> **PROBLEM STATEMENT**:
Tally the lines in these records that hold the string "dump", and reply with the number alone.

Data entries
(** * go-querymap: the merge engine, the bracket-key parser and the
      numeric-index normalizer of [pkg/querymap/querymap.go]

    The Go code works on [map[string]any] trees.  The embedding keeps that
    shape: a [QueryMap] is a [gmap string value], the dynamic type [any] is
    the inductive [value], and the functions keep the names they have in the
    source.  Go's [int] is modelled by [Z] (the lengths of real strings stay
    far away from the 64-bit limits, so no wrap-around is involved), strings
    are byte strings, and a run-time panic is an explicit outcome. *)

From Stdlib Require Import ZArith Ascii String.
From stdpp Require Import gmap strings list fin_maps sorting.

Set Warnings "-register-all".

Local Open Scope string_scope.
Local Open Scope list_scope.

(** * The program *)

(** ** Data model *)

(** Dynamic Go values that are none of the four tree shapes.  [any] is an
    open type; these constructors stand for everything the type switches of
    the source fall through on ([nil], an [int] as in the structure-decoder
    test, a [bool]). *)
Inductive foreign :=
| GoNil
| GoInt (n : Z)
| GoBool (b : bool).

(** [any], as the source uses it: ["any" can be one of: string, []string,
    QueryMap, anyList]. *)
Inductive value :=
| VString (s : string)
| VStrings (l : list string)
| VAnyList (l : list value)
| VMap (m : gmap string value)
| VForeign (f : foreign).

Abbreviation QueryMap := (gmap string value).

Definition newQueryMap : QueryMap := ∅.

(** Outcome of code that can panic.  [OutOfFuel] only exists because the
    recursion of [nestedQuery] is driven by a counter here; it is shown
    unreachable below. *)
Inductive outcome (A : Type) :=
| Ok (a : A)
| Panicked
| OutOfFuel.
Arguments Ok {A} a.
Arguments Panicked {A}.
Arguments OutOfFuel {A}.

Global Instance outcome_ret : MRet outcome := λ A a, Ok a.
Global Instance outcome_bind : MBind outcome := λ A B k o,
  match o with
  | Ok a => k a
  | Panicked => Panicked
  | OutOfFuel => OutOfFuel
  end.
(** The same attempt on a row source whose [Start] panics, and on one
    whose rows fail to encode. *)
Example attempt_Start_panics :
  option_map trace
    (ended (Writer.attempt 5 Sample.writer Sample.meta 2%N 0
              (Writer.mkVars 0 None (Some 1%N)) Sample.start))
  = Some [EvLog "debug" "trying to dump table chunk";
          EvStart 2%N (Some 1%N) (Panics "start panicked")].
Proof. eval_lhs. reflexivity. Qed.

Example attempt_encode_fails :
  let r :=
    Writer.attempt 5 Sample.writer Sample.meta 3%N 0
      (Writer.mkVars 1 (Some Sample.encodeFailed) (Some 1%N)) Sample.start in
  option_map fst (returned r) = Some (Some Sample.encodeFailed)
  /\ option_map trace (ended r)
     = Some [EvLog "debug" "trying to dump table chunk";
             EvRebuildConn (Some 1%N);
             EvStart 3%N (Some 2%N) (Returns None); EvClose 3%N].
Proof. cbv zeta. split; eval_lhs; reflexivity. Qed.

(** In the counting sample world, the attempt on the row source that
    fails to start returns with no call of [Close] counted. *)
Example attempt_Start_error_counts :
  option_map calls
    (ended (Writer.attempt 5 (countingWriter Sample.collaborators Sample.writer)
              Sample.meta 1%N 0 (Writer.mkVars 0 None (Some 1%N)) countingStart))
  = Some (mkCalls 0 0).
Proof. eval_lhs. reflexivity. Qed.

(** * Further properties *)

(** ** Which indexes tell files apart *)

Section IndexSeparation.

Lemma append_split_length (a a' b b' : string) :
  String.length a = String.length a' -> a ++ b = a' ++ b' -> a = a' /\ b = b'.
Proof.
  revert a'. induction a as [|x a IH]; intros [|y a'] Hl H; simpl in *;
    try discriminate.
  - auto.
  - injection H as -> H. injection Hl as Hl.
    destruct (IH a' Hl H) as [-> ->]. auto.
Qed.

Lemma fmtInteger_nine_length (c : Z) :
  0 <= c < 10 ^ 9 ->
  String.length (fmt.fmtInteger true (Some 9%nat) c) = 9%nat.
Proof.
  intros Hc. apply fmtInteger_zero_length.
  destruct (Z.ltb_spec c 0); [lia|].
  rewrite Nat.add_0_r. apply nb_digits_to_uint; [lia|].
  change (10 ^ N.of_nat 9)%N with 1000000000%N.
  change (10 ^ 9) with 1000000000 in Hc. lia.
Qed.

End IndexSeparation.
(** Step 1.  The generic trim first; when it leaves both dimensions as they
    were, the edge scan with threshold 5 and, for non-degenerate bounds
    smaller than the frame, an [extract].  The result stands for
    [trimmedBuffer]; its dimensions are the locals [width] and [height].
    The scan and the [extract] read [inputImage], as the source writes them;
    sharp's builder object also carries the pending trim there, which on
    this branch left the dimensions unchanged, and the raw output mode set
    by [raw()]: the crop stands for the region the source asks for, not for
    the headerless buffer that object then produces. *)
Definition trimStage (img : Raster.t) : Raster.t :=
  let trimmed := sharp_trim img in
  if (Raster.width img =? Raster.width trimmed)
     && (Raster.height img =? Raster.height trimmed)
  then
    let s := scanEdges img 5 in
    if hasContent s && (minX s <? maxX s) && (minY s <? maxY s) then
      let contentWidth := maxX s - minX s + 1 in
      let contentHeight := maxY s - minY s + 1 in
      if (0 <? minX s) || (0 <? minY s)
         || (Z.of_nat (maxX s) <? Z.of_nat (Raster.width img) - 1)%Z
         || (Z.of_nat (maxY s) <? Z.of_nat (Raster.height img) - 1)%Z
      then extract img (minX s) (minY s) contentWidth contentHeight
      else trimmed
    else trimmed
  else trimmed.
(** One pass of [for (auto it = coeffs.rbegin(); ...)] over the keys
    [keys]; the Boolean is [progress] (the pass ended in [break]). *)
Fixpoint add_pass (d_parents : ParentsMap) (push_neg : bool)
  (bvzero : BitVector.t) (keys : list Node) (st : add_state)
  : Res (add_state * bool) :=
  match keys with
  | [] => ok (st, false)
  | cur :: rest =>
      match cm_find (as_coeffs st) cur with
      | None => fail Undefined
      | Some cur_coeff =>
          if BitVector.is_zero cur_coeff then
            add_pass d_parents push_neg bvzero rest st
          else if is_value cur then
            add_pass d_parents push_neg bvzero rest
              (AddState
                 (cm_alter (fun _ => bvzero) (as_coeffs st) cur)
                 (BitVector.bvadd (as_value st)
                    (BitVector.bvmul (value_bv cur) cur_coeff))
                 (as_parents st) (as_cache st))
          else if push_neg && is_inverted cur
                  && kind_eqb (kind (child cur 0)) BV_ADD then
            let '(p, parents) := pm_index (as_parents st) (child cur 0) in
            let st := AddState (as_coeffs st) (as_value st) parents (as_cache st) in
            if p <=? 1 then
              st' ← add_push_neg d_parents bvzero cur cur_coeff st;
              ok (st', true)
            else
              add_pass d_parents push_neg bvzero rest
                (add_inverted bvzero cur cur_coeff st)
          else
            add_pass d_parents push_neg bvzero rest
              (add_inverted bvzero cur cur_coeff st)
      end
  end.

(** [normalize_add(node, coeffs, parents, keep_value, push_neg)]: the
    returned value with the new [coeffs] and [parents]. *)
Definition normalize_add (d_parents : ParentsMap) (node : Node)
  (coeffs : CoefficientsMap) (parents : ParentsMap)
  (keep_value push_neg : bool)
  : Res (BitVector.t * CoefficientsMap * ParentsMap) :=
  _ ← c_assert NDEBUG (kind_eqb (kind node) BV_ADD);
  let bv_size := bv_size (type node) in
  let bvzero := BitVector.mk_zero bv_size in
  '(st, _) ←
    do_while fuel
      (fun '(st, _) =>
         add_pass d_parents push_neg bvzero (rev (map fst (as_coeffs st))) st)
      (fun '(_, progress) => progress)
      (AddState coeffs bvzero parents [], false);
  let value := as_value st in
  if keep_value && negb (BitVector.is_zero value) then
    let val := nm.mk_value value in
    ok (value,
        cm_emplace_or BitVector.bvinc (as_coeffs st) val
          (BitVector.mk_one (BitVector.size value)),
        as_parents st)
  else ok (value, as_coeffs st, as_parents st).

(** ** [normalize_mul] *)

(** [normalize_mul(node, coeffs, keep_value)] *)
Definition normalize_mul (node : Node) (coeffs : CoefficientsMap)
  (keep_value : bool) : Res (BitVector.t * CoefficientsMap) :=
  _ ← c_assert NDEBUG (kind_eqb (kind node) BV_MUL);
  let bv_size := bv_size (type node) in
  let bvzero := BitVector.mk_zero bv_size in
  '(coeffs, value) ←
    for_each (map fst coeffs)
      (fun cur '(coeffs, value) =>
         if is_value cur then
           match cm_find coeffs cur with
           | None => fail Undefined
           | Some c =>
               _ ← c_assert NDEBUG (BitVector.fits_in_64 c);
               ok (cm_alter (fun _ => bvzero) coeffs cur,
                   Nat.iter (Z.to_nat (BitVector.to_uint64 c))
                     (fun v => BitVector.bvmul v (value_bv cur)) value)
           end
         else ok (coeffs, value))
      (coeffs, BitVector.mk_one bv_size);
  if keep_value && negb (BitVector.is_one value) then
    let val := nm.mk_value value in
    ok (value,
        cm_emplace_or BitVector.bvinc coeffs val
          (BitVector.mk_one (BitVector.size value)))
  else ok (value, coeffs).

> **ANSWER FOR THIS EXERCISE**:
2